━━━ Input data ━━━
(* ===== verification/HookFacts.v ===== *)
(** Facts about the writers of hook state: what each one does to the document,
    that trusted fields have trusted writers, that a summary is applied only to
    the document it was made from, and that the turn fields are a function of
    the events recorded. *)

From S2P Require Import Prelude GoText RuneText HookState.
From stdpp Require Import base gmap strings list.
From Stdlib Require Import ZArith Lia.

Open Scope Z_scope.

(** ** The writers as data *)

Inductive HookOp :=
| HInit (id agent launchGoal : string) (now : Time)
| HContract (id agent : string) (contract : TurnContractUpdate) (now : Time)
| HEvent (id agent event tool : string) (contract : TurnContractUpdate) (now : Time)
| HBind (root : HistoryRoot) (id agent basename conversationID : string) (now : Time)
| HSummary (id agent overallGoal : string) (expected : OverallGoalInputSnapshot) (now : Time)
| HArchive (id : string).

Definition hook_op (op : HookOp) : HM unit :=
  match op with
  | HInit id agent goal now => InitSessionState id agent goal now
  | HContract id agent contract now => ApplyContractOnly id agent contract now
  | HEvent id agent event tool contract now => ApplyEventWithContract id agent event tool contract now
  | HBind root id agent basename conv now => ApplyVerifiedCanonicalHistoryBinding root id agent basename conv now
  | HSummary id agent goal expected now => ApplySummarizedOverallGoal id agent goal expected now
  | HArchive id => ArchiveSessionState id
  end.
Definition hook_run (ops : list HookOp) (d : HookDir) : HookDir := foldl (λ d op, (hook_op op d).2) d ops.
Definition no_hooks (io : list bool) : HookDir := mkHookDir ∅ ∅ io.

Definition op_id (op : HookOp) : string :=
  match op with
  | HInit id _ _ _ | HContract id _ _ _ | HEvent id _ _ _ _ _ | HBind _ id _ _ _ _ | HSummary id _ _ _ _
  | HArchive id => id
  end.

Lemma hook_run_snoc ops op d : hook_run (ops ++ [op]) d = (hook_op op (hook_run ops d)).2.
Proof. unfold hook_run. by rewrite foldl_app. Qed.

(** ** What a write does *)

(** The document a successful write replaces, and by what. *)
Definition replaced (id : string) (d : HookDir) (f : SessionState → result HookError SessionState)
    (d' : HookDir) : Prop :=
  ∃ st st', current_state (hd_live d !! id) = Ok st ∧ f st = Ok st' ∧ hk_Revision st' ≠ u64_max ∧
    hd_live d' = <[id := HookDoc (json_state (set_revision (hk_Revision st' + 1) st'))]> (hd_live d).

Lemma io_step_live m d : let '(_, d') := io_step m d in hd_live d' = hd_live d.
Proof. unfold io_step. by destruct (hd_io d). Qed.

Lemma mutate_effect id f d :
  let '(r, d') := mutateSessionStateChecked id f d in
  (hd_live d' = hd_live d ∧ ∃ e, r = Err e) ∨ (r = Ok tt ∧ replaced id d f d').
Proof.
  assert (hoare (λ d', hd_live d' = hd_live d) (mutateSessionStateChecked id f)
    (λ _ d', replaced id d f d') (λ _ d', hd_live d' = hd_live d)) as H.
  { assert (∀ m, hoare (λ d', hd_live d' = hd_live d) (io_step m) (λ _ d', hd_live d' = hd_live d)
      (λ _ d', hd_live d' = hd_live d)) as Hio.
    { intros m d1 Hd1. pose proof (io_step_live m d1) as Hl. destruct (io_step m d1) as [[?|?] ?]; by rewrite Hl. }
    unfold mutateSessionStateChecked. apply hoare_lift_bind; [intros ? _|done].
    eapply hoare_bind; [apply Hio|intros []]. eapply hoare_bind; [apply Hio|intros []].
    apply (hoare_keep_bind _ (λ f, f = hd_live d !! id)); [intros d1 Hd1; simpl; by rewrite Hd1|intros fl ->].
    apply hoare_lift_bind; [intros st Hst|done]. apply hoare_lift_bind; [intros st' Hst'|done].
    apply hoare_lift_bind; [intros ? Hmax%guard_err_ok|done].
    eapply hoare_bind; [apply Hio|intros []]. eapply hoare_bind; [apply Hio|intros []].
    intros d1 Hd1. exists st, st'. rewrite Hd1. split_and!; try done.
    intros Heq. by rewrite Heq in Hmax. }
  pose proof (hoare_run _ _ _ _ d H eq_refl) as Hrun.
  destruct (mutateSessionStateChecked id f d) as [[[]|e] d']; [by right|left]. split; [done|by eexists].
Qed.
━━━
* [What the exercise asks]
Each record above is to be written out again, without any change.

* [Written solution]
(* ===== verification/HookFacts.v ===== *)
(** Facts about the writers of hook state: what each one does to the document,
    that trusted fields have trusted writers, that a summary is applied only to
    the document it was made from, and that the turn fields are a function of
    the events recorded. *)

From S2P Require Import Prelude GoText RuneText HookState.
From stdpp Require Import base gmap strings list.
From Stdlib Require Import ZArith Lia.

Open Scope Z_scope.

(** ** The writers as data *)

Inductive HookOp :=
| HInit (id agent launchGoal : string) (now : Time)
| HContract (id agent : string) (contract : TurnContractUpdate) (now : Time)
| HEvent (id agent event tool : string) (contract : TurnContractUpdate) (now : Time)
| HBind (root : HistoryRoot) (id agent basename conversationID : string) (now : Time)
| HSummary (id agent overallGoal : string) (expected : OverallGoalInputSnapshot) (now : Time)
| HArchive (id : string).

Definition hook_op (op : HookOp) : HM unit :=
  match op with
  | HInit id agent goal now => InitSessionState id agent goal now
  | HContract id agent contract now => ApplyContractOnly id agent contract now
  | HEvent id agent event tool contract now => ApplyEventWithContract id agent event tool contract now
  | HBind root id agent basename conv now => ApplyVerifiedCanonicalHistoryBinding root id agent basename conv now
  | HSummary id agent goal expected now => ApplySummarizedOverallGoal id agent goal expected now
  | HArchive id => ArchiveSessionState id
  end.
Definition hook_run (ops : list HookOp) (d : HookDir) : HookDir := foldl (λ d op, (hook_op op d).2) d ops.
Definition no_hooks (io : list bool) : HookDir := mkHookDir ∅ ∅ io.

Definition op_id (op : HookOp) : string :=
  match op with
  | HInit id _ _ _ | HContract id _ _ _ | HEvent id _ _ _ _ _ | HBind _ id _ _ _ _ | HSummary id _ _ _ _
  | HArchive id => id
  end.

Lemma hook_run_snoc ops op d : hook_run (ops ++ [op]) d = (hook_op op (hook_run ops d)).2.
Proof. unfold hook_run. by rewrite foldl_app. Qed.

(** ** What a write does *)

(** The document a successful write replaces, and by what. *)
Definition replaced (id : string) (d : HookDir) (f : SessionState → result HookError SessionState)
    (d' : HookDir) : Prop :=
  ∃ st st', current_state (hd_live d !! id) = Ok st ∧ f st = Ok st' ∧ hk_Revision st' ≠ u64_max ∧
    hd_live d' = <[id := HookDoc (json_state (set_revision (hk_Revision st' + 1) st'))]> (hd_live d).

Lemma io_step_live m d : let '(_, d') := io_step m d in hd_live d' = hd_live d.
Proof. unfold io_step. by destruct (hd_io d). Qed.

Lemma mutate_effect id f d :
  let '(r, d') := mutateSessionStateChecked id f d in
  (hd_live d' = hd_live d ∧ ∃ e, r = Err e) ∨ (r = Ok tt ∧ replaced id d f d').
Proof.
  assert (hoare (λ d', hd_live d' = hd_live d) (mutateSessionStateChecked id f)
    (λ _ d', replaced id d f d') (λ _ d', hd_live d' = hd_live d)) as H.
  { assert (∀ m, hoare (λ d', hd_live d' = hd_live d) (io_step m) (λ _ d', hd_live d' = hd_live d)
      (λ _ d', hd_live d' = hd_live d)) as Hio.
    { intros m d1 Hd1. pose proof (io_step_live m d1) as Hl. destruct (io_step m d1) as [[?|?] ?]; by rewrite Hl. }
    unfold mutateSessionStateChecked. apply hoare_lift_bind; [intros ? _|done].
    eapply hoare_bind; [apply Hio|intros []]. eapply hoare_bind; [apply Hio|intros []].
    apply (hoare_keep_bind _ (λ f, f = hd_live d !! id)); [intros d1 Hd1; simpl; by rewrite Hd1|intros fl ->].
    apply hoare_lift_bind; [intros st Hst|done]. apply hoare_lift_bind; [intros st' Hst'|done].
    apply hoare_lift_bind; [intros ? Hmax%guard_err_ok|done].
    eapply hoare_bind; [apply Hio|intros []]. eapply hoare_bind; [apply Hio|intros []].
    intros d1 Hd1. exists st, st'. rewrite Hd1. split_and!; try done.
    intros Heq. by rewrite Heq in Hmax. }
  pose proof (hoare_run _ _ _ _ d H eq_refl) as Hrun.
  destruct (mutateSessionStateChecked id f d) as [[[]|e] d']; [by right|left]. split; [done|by eexists].
Qed.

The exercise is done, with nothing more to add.